SVAnnotator specific arguments

Name Type Default value Summary
Required Parameters
-R File NA Reference sequence (indexed fasta file)
Optional Inputs
-vcf File NA Input variant file (VCF format)
Optional Outputs
-O File NA VCF file to which annotated variants should be written
Optional Parameters
-A List[String] NA One or more specific annotations to apply to variant calls
-configFile List[File] NA Configuration parameter file(s)
-P List[String] NA Override individual configuration parameters (for advanced use only)
-reportDirectory File NA Directory for reports (default is current directory)
-reportFile File NA File name for report (default is based an annotator name)
-reportFileMap List[String] NA Map of file name for reports, overrides reportFile argument when multiple annotators are run
-scattering String NA True if the annotation is being scattered by interval (default false)
-summaryFile File NA File name for summary (default is based an annotator name)
-summaryFileMap List[String] NA Map of file name for summaries, overrides summaryFile argument when multiple annotators are run
-tempDir File NA Directory for temporary files
-useGATKTraversal String NA Use normal GATK walker traversal (default false)
-writeReport String NA Whether to write a report (default false)
-writeSummary String NA Whether to write a summary (default false)

Argument details

--annotation / -A ( List[String] )

One or more specific annotations to apply to variant calls.

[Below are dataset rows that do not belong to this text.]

(* ===== verification/Json.v ===== *)
(** * Json: what [encoding/json] does for the event validator

    The scanner is the byte-by-byte automaton of the Go package: a state and
    a stack of open arrays and objects.  On top of it, reading one object
    into the raw bytes of its members ([map[string]json.RawMessage]) and
    unquoting a string literal, with Go's replacement of invalid UTF-8 and
    of lone surrogates. *)

From Stdlib Require Import Ascii.
From S2P Require Import Prelude Text.

(** ** Bytes *)

Definition byte_n (c : ascii) : N := N_of_ascii c.
Definition between (lo hi : N) (c : ascii) : bool :=
  (lo <=? byte_n c)%N && (byte_n c <=? hi)%N.

Definition is_space (c : ascii) : bool :=
  let n := byte_n c in (n =? 32)%N || (n =? 9)%N || (n =? 13)%N || (n =? 10)%N.
Definition is_dec (c : ascii) : bool := between 48 57 c.
Definition is_hex (c : ascii) : bool := between 48 57 c || between 97 102 c || between 65 70 c.

Definition QUOTE : ascii := ascii_of_N 34.
Definition BACKSLASH : ascii := ascii_of_N 92.

(** ** The scanner *)

(** [parseObjectKey], [parseObjectValue], [parseArrayValue]. *)
Inductive frame := ObjectKey | ObjectValue | ArrayValue.

Inductive scan_state :=
  | BeginValue
  | BeginValueOrEmpty
  | BeginStringOrEmpty
  | BeginString
  | EndValue
  | InString
  | InStringEsc
  | InStringEscU (missing : nat)
  | Neg | Zero | Digits
  | Dot | DotDigits
  | Exp | ExpSign | ExpDigits
  | Literal (rest : string)
  | EndTop
  | ScanError.

Record scanner := MkScanner { sc_state : scan_state; sc_stack : list frame }.

Definition goto (s : scan_state) (stack : list frame) : scanner := MkScanner s stack.
Definition scan_error (stack : list frame) : scanner := goto ScanError stack.

(** [maxNestingDepth]. *)
Definition maxNestingDepth : Z := 10000.

Definition push (f : frame) (s : scan_state) (stack : list frame) : scanner :=
  if maxNestingDepth <? Z.of_nat (length stack) + 1 then scan_error stack else goto s (f :: stack).

Definition pop (stack : list frame) : scanner :=
  match stack with
  | [] | [_] => goto EndTop []
  | _ :: stack' => goto EndValue stack'
  end.

(** [stateEndValue]. *)
Definition end_value (c : ascii) (stack : list frame) : scanner :=
  match stack with
  | [] => if is_space c then goto EndTop [] else scan_error []
  | f :: stack' =>
      if is_space c then goto EndValue stack
      else
        match f with
        | ObjectKey =>
            if (c =? ":")%char then goto BeginValue (ObjectValue :: stack') else scan_error stack
        | ObjectValue =>
            if (c =? ",")%char then goto BeginString (ObjectKey :: stack')
            else if (c =? "}")%char then pop stack else scan_error stack
        | ArrayValue =>
            if (c =? ",")%char then goto BeginValue stack
            else if (c =? "]")%char then pop stack else scan_error stack
        end
  end.

(** [stateBeginValue]. *)
Definition begin_value (c : ascii) (stack : list frame) : scanner :=
  if is_space c then goto BeginValue stack
  else if (c =? "{")%char then push ObjectKey BeginStringOrEmpty stack
  else if (c =? "[")%char then push ArrayValue BeginValueOrEmpty stack
  else if (c =? QUOTE)%char then goto InString stack
  else if (c =? "-")%char then goto Neg stack
  else if (c =? "0")%char then goto Zero stack
  else if (c =? "t")%char then goto (Literal "rue") stack
  else if (c =? "f")%char then goto (Literal "alse") stack
  else if (c =? "n")%char then goto (Literal "ull") stack
  else if between 49 57 c then goto Digits stack
  else scan_error stack.

Definition begin_string (c : ascii) (stack : list frame) : scanner :=
  if is_space c then goto BeginString stack
  else if (c =? QUOTE)%char then goto InString stack
  else scan_error stack.

Definition is_exp (c : ascii) : bool := (c =? "e")%char || (c =? "E")%char.

(** [state0] and [stateDot0]: the end of the digits before an exponent. *)
Definition after_zero (c : ascii) (stack : list frame) : scanner :=
  if (c =? ".")%char then goto Dot stack
  else if is_exp c then goto Exp stack
  else end_value c stack.

Definition exp_sign (c : ascii) (stack : list frame) : scanner :=
  if is_dec c then goto ExpDigits stack else scan_error stack.

Definition is_escape (c : ascii) : bool :=
  existsb (λ e, (c =? e)%char)
    ["b"; "f"; "n"; "r"; "t"; BACKSLASH; "/"; QUOTE]%char.

(** One byte. *)
Definition step (c : ascii) (s : scanner) : scanner :=
  let stack := sc_stack s in
  match sc_state s with
  | BeginValue => begin_value c stack
  | BeginValueOrEmpty =>
      if is_space c then s else if (c =? "]")%char then end_value c stack else begin_value c stack
  | BeginStringOrEmpty =>
      if is_space c then s
      else if (c =? "}")%char then
        match stack with
        | _ :: stack' => end_value c (ObjectValue :: stack')
        | [] => scan_error stack
        end
      else begin_string c stack
  | BeginString => begin_string c stack
  | EndValue => end_value c stack
  | InString =>
      if (c =? QUOTE)%char then goto EndValue stack
      else if (c =? BACKSLASH)%char then goto InStringEsc stack
      else if (byte_n c <? 32)%N then scan_error stack
      else s
  | InStringEsc =>
      if is_escape c then goto InString stack
      else if (c =? "u")%char then goto (InStringEscU 4) stack
      else scan_error stack
  | InStringEscU n =>
      if is_hex c then goto (match n with S (S m) => InStringEscU (S m) | _ => InString end) stack
      else scan_error stack
  | Neg =>
      if (c =? "0")%char then goto Zero stack
      else if between 49 57 c then goto Digits stack else scan_error stack
  | Zero => after_zero c stack
  | Digits => if is_dec c then s else after_zero c stack
  | Dot => if is_dec c then goto DotDigits stack else scan_error stack
  | DotDigits =>
      if is_dec c then s else if is_exp c then goto Exp stack else end_value c stack
  | Exp =>
      if (c =? "+")%char || (c =? "-")%char then goto ExpSign stack else exp_sign c stack
  | ExpSign => exp_sign c stack
  | ExpDigits => if is_dec c then s else end_value c stack
  | Literal (String d rest) =>
      if (c =? d)%char then
        goto (match rest with "" => EndValue | _ => Literal rest end) stack
      else scan_error stack
  | Literal "" => scan_error stack
  | EndTop => if is_space c then s else scan_error stack
  | ScanError => s
  end.

(** ** Reading an object *)

(** Leading and trailing white space of a span of bytes, kept in reverse. *)
Fixpoint trim_left (s : string) : string :=
  match s with
  | String c s' => if is_space c then trim_left s' else s
  | "" => ""
  end.

Fixpoint rev_string (s acc : string) : string :=
  match s with
  | "" => acc
  | String c s' => rev_string s' (String c acc)
  end.

Definition span (reversed : string) : string := trim_left (rev_string (trim_left reversed) "").

(** The members of the object whose opening brace was read, in order, as raw
    key and raw value, and the input after its closing brace.  [acc] has the
    bytes of the current key or value in reverse. *)
Fixpoint members (input : string) (sc : scanner) (key acc : string)
    (found : list (string * string)) : option (list (string * string) * string) :=
  match input with
  | "" => None
  | String c rest =>
      let sc' := step c sc in
      match sc_state sc' with
      | ScanError => None
      | _ =>
          match sc_stack sc, sc_stack sc' with
          | [ObjectKey], [ObjectValue] => members rest sc' (span acc) "" found
          | [ObjectValue], [ObjectKey] => members rest sc' "" "" (found ++ [(key, span acc)])
          | [ObjectValue], [] => Some (found ++ [(key, span acc)], rest)
          | [ObjectKey], [] => Some (found, rest)
          | _, _ => members rest sc' key (String c acc) found
          end
      end
  end.

(** [decoder.Decode(&object)] for an object at the start of the input. *)
Definition decode_object (input : string) : option (list (string * string) * string) :=
  match trim_left input with
  | String c rest =>
      if (c =? "{")%char then members rest (goto BeginStringOrEmpty [ObjectKey]) "" "" [] else None
  | "" => None
  end.

(** ** Unquoting a string literal *)

Definition hex_val (c : ascii) : N :=
  let n := byte_n c in
  if between 48 57 c then (n - 48)%N
  else if between 97 102 c then (n - 87)%N else (n - 55)%N.

Definition u4 (a b c d : ascii) : N :=
  (((hex_val a * 16 + hex_val b) * 16 + hex_val c) * 16 + hex_val d)%N.

Definition bytes (l : list N) : string :=
  foldr (λ n s, String (ascii_of_N n) s) "" l.

(** [utf8.EncodeRune]. *)
Definition encode_rune (r : N) : string :=
  if (r <? 128)%N then bytes [r]
  else if (r <? 2048)%N then bytes [192 + r / 64; 128 + r mod 64]%N
  else if (r <? 65536)%N then bytes [224 + r / 4096; 128 + r / 64 mod 64; 128 + r mod 64]%N
  else bytes [240 + r / 262144; 128 + r / 4096 mod 64; 128 + r / 64 mod 64; 128 + r mod 64]%N.

(** [unicode.ReplacementChar] in UTF-8. *)
Definition replacement : string := bytes [239; 191; 189]%N.

Definition is_surrogate (r : N) : bool := (55296 <=? r)%N && (r <=? 57343)%N.
Definition high_surrogate (r : N) : bool := (55296 <=? r)%N && (r <=? 56319)%N.
Definition low_surrogate (r : N) : bool := (56320 <=? r)%N && (r <=? 57343)%N.

Definition cont (c : ascii) : bool := between 128 191 c.

(** The escapes of one byte. *)
Definition unescape (c : ascii) : ascii :=
  if (c =? "b")%char then ascii_of_N 8
  else if (c =? "f")%char then ascii_of_N 12
  else if (c =? "n")%char then ascii_of_N 10
  else if (c =? "r")%char then ascii_of_N 13
  else if (c =? "t")%char then ascii_of_N 9
  else c.

(** Width of the valid UTF-8 sequence that starts with [a], given the bytes
    after it; 0 when there is none ([utf8.DecodeRune]). *)
Definition rune_width (a : ascii) (rest : string) : nat :=
  match rest with
  | String b rest' =>
      if between 194 223 a && cont b then 2
      else
        match rest' with
        | String c rest'' =>
            if ((between 224 224 a && between 160 191 b) || (between 225 236 a && cont b) ||
                (between 237 237 a && between 128 159 b) || (between 238 239 a && cont b)) && cont c
            then 3
            else
              match rest'' with
              | String d _ =>
                  if ((between 240 240 a && between 144 191 b) || (between 241 243 a && cont b) ||
                      (between 244 244 a && between 128 143 b)) && cont c && cont d
                  then 4 else 0
              | "" => 0
              end
        | "" => 0
        end
  | "" => 0
  end%nat.

(** The body of a literal, up to its closing quote ([unquoteBytes]).  [copy]
    is the number of bytes of a UTF-8 sequence still to be copied. *)
Fixpoint unquote_body (copy : nat) (s : string) : string :=
  match copy, s with
  | _, "" => ""
  | S n, String c s' => String c (unquote_body n s')
  | O, String c s' =>
      if (c =? QUOTE)%char then ""
      else if (c =? BACKSLASH)%char then
        match s' with
        | String "u" (String a (String b (String d (String e s2)))) =>
            let r := u4 a b d e in
            if negb (is_surrogate r) then encode_rune r +:+ unquote_body 0 s2
            else
              match s2 with
              | String x (String "u" (String a2 (String b2 (String d2 (String e2 s3))))) =>
                  if (x =? BACKSLASH)%char && high_surrogate r && low_surrogate (u4 a2 b2 d2 e2)
                  then encode_rune (65536 + (r - 55296) * 1024 + (u4 a2 b2 d2 e2 - 56320))%N +:+
                       unquote_body 0 s3
                  else replacement +:+ unquote_body 0 s2
              | _ => replacement +:+ unquote_body 0 s2
              end
        | String x s2 => String (unescape x) (unquote_body 0 s2)
        | "" => ""
        end
      else if (byte_n c <? 128)%N then String c (unquote_body 0 s')
      else
        match rune_width c s' with
        | S n => String c (unquote_body n s')
        | O => replacement +:+ unquote_body 0 s'
        end
  end.

(** [json.Unmarshal(raw, &value)] for a string [value]: [null] leaves it
    empty, anything but a string is an error. *)
Definition unmarshal_string (raw : string) : option string :=
  match raw with
  | String c body =>
      if (c =? QUOTE)%char then Some (unquote_body 0 body)
      else if (raw =? "null")%string then Some ""
      else None
  | "" => None
  end.

(** The object as a Go map: a repeated key keeps its last value. *)
Definition object_map (ms : list (string * string)) : gmap string string :=
  foldl (λ m kv, match unmarshal_string kv.1 with
                 | Some k => <[k := kv.2]> m
                 | None => m
                 end) ∅ ms.

Definition demo_json : string :=
  "{ 'a' : 'x\u00e9', 'n': [1, {'k': -2.5e+3}], 'a': 'last' } ".

(** Single quotes in an example stand for double quotes. *)
Definition quoted (s : string) : string :=
  let fix go (s : string) : string :=
    match s with
    | "" => ""
    | String c s' => String (if (c =? "'")%char then QUOTE else c) (go s')
    end in go s.

Example decode_demo :
  decode_object (quoted demo_json) =
    Some ([(quoted "'a'", quoted "'x\u00e9'"); (quoted "'n'", quoted "[1, {'k': -2.5e+3}]");
           (quoted "'a'", quoted "'last'")], " ").
Proof. vm_compute. reflexivity. Qed.

Example decode_rejects :
  decode_object (quoted "{'a': 01}") = None ∧ decode_object (quoted "{'a': 1,}") = None ∧
  decode_object "[]" = None ∧ decode_object (quoted "{'a' 1}") = None ∧ decode_object "{" = None.
Proof. vm_compute. auto. Qed.

Example unquote_pair :
  unmarshal_string (quoted "'\ud83d\ude00\n'") = Some (bytes [240; 159; 152; 128; 10]%N).
Proof. vm_compute. reflexivity. Qed.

--configFile / -configFile ( List[File] )

Configuration parameter file(s).

--outputFile / -O ( File )

VCF file to which annotated variants should be written.

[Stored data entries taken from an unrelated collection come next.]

Lemma step_raise c sc :
  no_error (step c sc) → shallow (step c sc) → step c (raise sc) = raise (step c sc).
Proof.
  destruct sc as [s st]. destruct s; cbn [step raise sc_state sc_stack goto];
    try (by apply begin_value_raise); try (intros ? _; by apply begin_string_raise);
    try (intros ? _; by apply end_value_raise); try (intros ? _; by apply after_zero_raise).
  - destruct (is_space c); [done|]. destruct (c =? "]")%char; [|by apply begin_value_raise].
    intros ? _. by apply end_value_raise.
  - destruct (is_space c); [done|]. destruct (c =? "}")%char; [|intros ? _; by apply begin_string_raise].
    destruct st as [|f st]; [done|]. intros H _. by apply (end_value_raise c (ObjectValue :: st)).
  - by repeat case_next.
  - by repeat case_next.
  - by repeat case_next.
  - by repeat case_next.
  - destruct (is_dec c); [done|]. intros ? _. by apply after_zero_raise.
  - by repeat case_next.
  - destruct (is_dec c); [done|]. destruct (is_exp c); [done|]. intros ? _. by apply end_value_raise.
  - unfold exp_sign. by repeat case_next.
  - unfold exp_sign. by repeat case_next.
  - destruct (is_dec c); [done|]. intros ? _. by apply end_value_raise.
  - by repeat case_next.
  - destruct (is_space c) eqn:E; [|done]. intros _ _. simpl. unfold end_value.
    destruct (st ++ [ObjectValue]) eqn:Est; [by destruct st|]. by rewrite E, <- Est.
  - done.
Qed.

(** ** Without white space *)

(** States in which a number may end. *)
Definition number_end (s : scan_state) : bool :=
  match s with Zero | Digits | DotDigits | ExpDigits => true | _ => false end.

(** [b] has seen the compacted text of what [a] has seen. *)
Definition agrees (a b : scanner) : Prop :=
  sc_stack b = sc_stack a ∧
  (sc_state b = sc_state a ∨ (sc_state a = EndValue ∧ number_end (sc_state b) = true)).

Lemma agrees_refl a : agrees a a.
Proof. split; auto. Qed.

(** A byte that ends a value is no part of a number. *)
Lemma end_value_byte c st :
  is_space c = false → no_error (end_value c st) →
  (c =? ".")%char = false ∧ is_exp c = false ∧ is_dec c = false.
Proof.
  intros Hs. unfold end_value, no_error. rewrite Hs. destruct st as [|f st]; [done|].
  assert (∀ x, (c =? x)%char = true →
    (x =? ".")%char = false → is_exp x = false → is_dec x = false →
    (c =? ".")%char = false ∧ is_exp c = false ∧ is_dec c = false) as Hx
    by (intros x ->%Ascii.eqb_eq; auto).
  destruct f; repeat (case_next; [intros _; by eapply Hx|]); done.
Qed.

Lemma agrees_step a b c :
  agrees a b → no_error (step c a) → is_space c = false ∨ sc_state a ≠ EndValue →
  agrees (step c a) (step c b).
Proof.
  destruct a as [sa st], b as [sb st']. intros [E H] Hn Hc. simpl in E, H. subst st'.
  destruct H as [->|[-> Hb]]; [apply agrees_refl|]. destruct Hc as [Hc|]; [|done].
  cbn [step sc_state sc_stack] in Hn. destruct (end_value_byte _ _ Hc Hn) as (E1 & E2 & E3).
  assert (step c (MkScanner sb st) = step c (MkScanner EndValue st)) as ->; [|apply agrees_refl].
  destruct sb; try done; cbn [step sc_state sc_stack goto]; unfold after_zero; by rewrite ?E1, ?E2, ?E3.
Qed.

(** The word of a literal has no white space. *)
Fixpoint word (s : string) : bool :=
  match s with
  | "" => true
  | String c s' => between 97 122 c && word s'
  end.

Definition scanner_wf (sc : scanner) : Prop :=
  match sc_state sc with
  | Literal w => word w = true
  | EndTop => sc_stack sc = []
  | _ => True
  end.

Lemma pop_wf st : scanner_wf (pop st).
Proof. by destruct st as [|? [|? ?]]. Qed.

Lemma end_value_wf c st : scanner_wf (end_value c st).
Proof.
  unfold end_value. destruct st as [|f st]; [by destruct (is_space c)|]. destruct (is_space c); [done|].
  destruct f; repeat (case_next; [first [done | apply pop_wf]|]); done.
Qed.

Lemma begin_value_wf c st : scanner_wf (begin_value c st).
Proof. unfold begin_value, push. repeat (case_next; [done || by case_next|]). done. Qed.

Lemma step_wf c sc : scanner_wf sc → scanner_wf (step c sc).
Proof.
  destruct sc as [s st]. unfold step, after_zero, exp_sign, begin_string. cbn [sc_state sc_stack].
  pose proof (end_value_wf c) as He. pose proof (begin_value_wf c st) as Hb.
  destruct s; intros Hw; try done; repeat (case_next; try done).
  cbn [scanner_wf sc_state word] in Hw. apply andb_true_iff in Hw as [_ Hw]. exact Hw.
Qed.

(** Bytes that only strings contain. *)
Definition string_only (c : ascii) : bool := html_unsafe c || negb (byte_n c <? 128)%N.

Definition structural : list ascii :=
  [":"; ","; "}"; "]"; "{"; "["; QUOTE; "-"; "0"; "t"; "f"; "n"; "."; "+"; BACKSLASH; "u"]%char.

Lemma string_only_spec c :
  string_only c = true →
  Forall (λ x, (c =? x)%char = false) structural ∧ is_space c = false ∧ between 49 57 c = false ∧
  is_dec c = false ∧ is_hex c = false ∧ is_exp c = false ∧ is_escape c = false ∧
  (byte_n c <? 32)%N = false ∧ between 97 122 c = false.
Proof. intros H. each_byte c; try discriminate H; repeat constructor. Qed.

(** Decide the tests on a byte that the context knows to be false. *)
Ltac tests_false :=
  repeat match goal with H : ?t = false |- context [?t] => rewrite H end; cbn [orb].

Lemma string_byte c sc :
  string_only c = true → scanner_wf sc → no_error (step c sc) →
  ∃ st, sc = goto InString st ∧ step c sc = sc.
Proof.
  intros Hc Hw. destruct (string_only_spec c Hc) as (Hx & E1 & E2 & E3 & E4 & E5 & E6 & E7 & E8).
  unfold structural in Hx. repeat (apply Forall_cons in Hx as [? Hx]). clear Hx Hc.
  assert (∀ st, ¬ no_error (end_value c st)) as He.
  { intros st. unfold end_value, no_error. tests_false. destruct st as [|[] st]; tauto. }
  assert (∀ st, ¬ no_error (begin_value c st)) as Hb.
  { intros st. unfold begin_value. tests_false. intros Hn. by apply Hn. }
  assert (∀ st, ¬ no_error (begin_string c st)) as Hs.
  { intros st. unfold begin_string. tests_false. intros Hn. by apply Hn. }
  assert (∀ st, ¬ no_error (scan_error st)) as Hr by (intros st Hn; by apply Hn).
  destruct sc as [s st]. unfold step, after_zero, exp_sign. cbn [sc_state sc_stack].
  destruct s as [| | | | | | | | | | | | | | | |[|d w]| |]; tests_false; intros Hn;
    try (exfalso; first [exact (He _ Hn) | exact (Hb _ Hn) | exact (Hs _ Hn) | exact (Hr _ Hn)]).
  - by exists st.
  - exfalso. cbn [scanner_wf sc_state word] in Hw. destruct (c =? d)%char eqn:Ed; [|exact (Hr _ Hn)].
    apply Ascii.eqb_eq in Ed as <-. by rewrite E8 in Hw.
Qed.

(** White space outside strings changes nothing but the end of a number. *)
Lemma agrees_skip c o b :
  scanner_wf o → skips c o = true → no_error (step c o) → shallow (step c o) →
  agrees (raise o) b → agrees (raise (step c o)) b.
Proof.
  intros Hw Hk Hn Hs. unfold skips in Hk. apply andb_true_iff in Hk as [Hc Hk].
  rewrite <- step_raise by done. destruct o as [s st].
  assert (∃ f st', st ++ [ObjectValue] = f :: st') as (f & st' & Est) by (destruct st; simpl; eauto).
  assert (Forall (λ x, (c =? x)%char = false) structural ∧ is_dec c = false ∧ is_exp c = false ∧
    between 49 57 c = false ∧ between 97 122 c = false) as (Hx & E1 & E2 & E3 & E4)
    by (clear -Hc; each_byte c; try discriminate Hc; repeat constructor).
  unfold structural in Hx. repeat (apply Forall_cons in Hx as [? Hx]). clear Hx.
  unfold raise, step, after_zero, exp_sign, begin_value, begin_string, end_value in *.
  cbn [sc_state sc_stack goto] in *. rewrite Est, ?Hc in *.
  intros [E H'].
  destruct s as [| | | | | | | | | | | | | | | |[|d w]| |]; try discriminate Hk;
    cbn [sc_state sc_stack goto] in *; tests_false; try (by split; auto).
  all: try (exfalso; revert Hn; tests_false; intros Hn; by apply Hn).
  all: try (split; [done|]; right; split; [done|]; by destruct H' as [->|[? _]]).
  exfalso. cbn [scanner_wf sc_state word] in Hw. destruct (c =? d)%char eqn:Ed; [|by apply Hn].
  apply Ascii.eqb_eq in Ed as <-. by rewrite E4 in Hw.
Qed.

(** ** Compacting *)

(** The scan of [s] from [o] has no error and stays below the nesting limit
    by one. *)
Fixpoint sound_scan (s : string) (o : scanner) : Prop :=
  match s with
  | "" => True
  | String c s' => no_error (step c o) ∧ shallow (step c o) ∧ sound_scan s' (step c o)
  end.

Lemma inside_cons c s b :
  no_error (step c b) → (∃ st, sc_stack (step c b) = st ++ [ObjectValue]) →
  inside ObjectValue s (step c b) → inside ObjectValue (String c s) b.
Proof. by repeat split. Qed.

(** A string's text between agreeing scanners. *)
Lemma agrees_text t s st b (Q : scanner → Prop) :
  string_text t → agrees (raise (goto InString st)) b →
  inside ObjectValue s b ∧ Q (scan s b) → inside ObjectValue (t +:+ s) b ∧ Q (scan (t +:+ s) b).
Proof.
  intros Ht [E H] [Hi Hq]. destruct b as [sb stb]. simpl in E, H. destruct H as [->|[? _]]; [|done]. subst stb.
  destruct (Ht (st ++ [ObjectValue])) as [Es Hin]. rewrite scan_app. unfold goto in *. rewrite Es. split; [|done].
  apply inside_app; [by eapply Hin|]. by rewrite Es.
Qed.

Lemma compact_agrees html s o b :
  scanner_wf o → sound_scan s o → agrees (raise o) b →
  inside ObjectValue (compact html s o) b ∧ agrees (raise (scan s o)) (scan (compact html s o) b).
Proof.
  assert (∃ n, String.length s <= n)%nat as [n Hn] by eauto.
  revert s o b Hn. induction n as [n IH] using lt_wf_ind. intros s o b Hl Hw Hs Ha.
  destruct s as [|c s]; [done|]. destruct Hs as (Hn & Hd & Hs). simpl in Hl. cbn [compact scan].
  pose proof (step_wf c o Hw) as Hw'.
  assert (∀ b, agrees (raise (step c o)) b → inside ObjectValue (compact html s (step c o)) b ∧
    agrees (raise (scan s (step c o))) (scan (compact html s (step c o)) b)) as IH'
    by (intros; apply (IH (n - 1)%nat); [lia | lia | done | done | done]).
  assert (∀ t, let here := if html && html_unsafe c then escape_u00 c +:+ compact html s (step c o)
             else if skips c o then compact html s (step c o) else String c (compact html s (step c o)) in
    t = here → inside ObjectValue t b ∧ agrees (raise (scan s (step c o))) (scan t b)) as Hhere.
  { intros t here ->. unfold here. destruct (html && html_unsafe c) eqn:Eh.
    - destruct (string_byte c o) as (st & -> & E); [unfold string_only; apply andb_true_iff in Eh as [_ ->]; done | done | done|].
      apply (agrees_text _ _ st); [apply string_text_u00 | done|]. apply IH'. by rewrite E.
    - destruct (skips c o) eqn:Ek; [by apply IH', agrees_skip|].
      assert (agrees (raise (step c o)) (step c b)) as Hst.
      { rewrite <- step_raise by done. apply agrees_step; [done | |].
        - rewrite step_raise by done. unfold no_error, raise in *. simpl. by destruct (sc_state (step c o)).
        - unfold skips in Ek. destruct (is_space c); [right | by left]. simpl in *.
          destruct (sc_state o); simpl; done. }
      destruct (IH' _ Hst) as [Hi Hq]. split; [|done]. apply inside_cons; [| |done].
      + destruct Hst as [_ [E|[_ E]]]; unfold no_error in *; [|by destruct (sc_state (step c b))].
        rewrite E. simpl. by destruct (sc_state (step c o)).
      + destruct Hst as [E _]. eexists. exact E. }
  destruct s as [|b1 [|d s]]; [by apply Hhere | by apply Hhere|].
  destruct (html && line_separator c b1 d) eqn:El; [|by apply Hhere]. clear Hhere IH'.
  apply andb_true_iff in El as [_ El].
  destruct Hs as (Hn1 & _ & Hn2 & _ & Hs).
  pose proof (line_separator_inv _ _ _ El) as (Ec & Eb & Ed).
  assert (string_only d = true) as Hsd by (by destruct Ed as [-> | ->]).
  destruct (string_byte c o) as (st & -> & E); [by rewrite Ec | done | done|]. rewrite E in *.
  destruct (string_byte b1 (goto InString st)) as (_ & _ & E1); [by rewrite Eb | done | done|]. rewrite E1 in *.
  destruct (string_byte d (goto InString st)) as (_ & _ & E2); [done | done | done|].
  cbn [scan]. rewrite E1, E2 in *.
  apply (agrees_text _ _ st); [by eapply string_text_separator | done|].
  apply (IH (n - 3)%nat); simpl in *; [lia | lia | done | done | done].
Qed.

--parameter / -P ( List[String] )

Override individual configuration parameters (for advanced use only).

--reference_sequence / -R ( required File )

Reference sequence (indexed fasta file).

--reportDirectory / -reportDirectory ( File )

Directory for reports (default is current directory).

--reportFile / -reportFile ( File )

File name for report (default is based an annotator name).

--reportFileMap / -reportFileMap ( List[String] )

Map of file name for reports, overrides reportFile argument when multiple annotators are run.

--scattering / -scattering ( String )

True if the annotation is being scattered by interval (default false).

--summaryFile / -summaryFile ( File )

File name for summary (default is based an annotator name).

--summaryFileMap / -summaryFileMap ( List[String] )

Map of file name for summaries, overrides summaryFile argument when multiple annotators are run.

--tempDir / -tempDir ( File )

Directory for temporary files.

--useGATKTraversal / -useGATKTraversal ( String )

Use normal GATK walker traversal (default false).

--vcfFile / -vcf ( File )

Input variant file (VCF format).

--writeReport / -writeReport ( String )

Whether to write a report (default false).

--writeSummary / -writeSummary ( String )

Whether to write a summary (default false).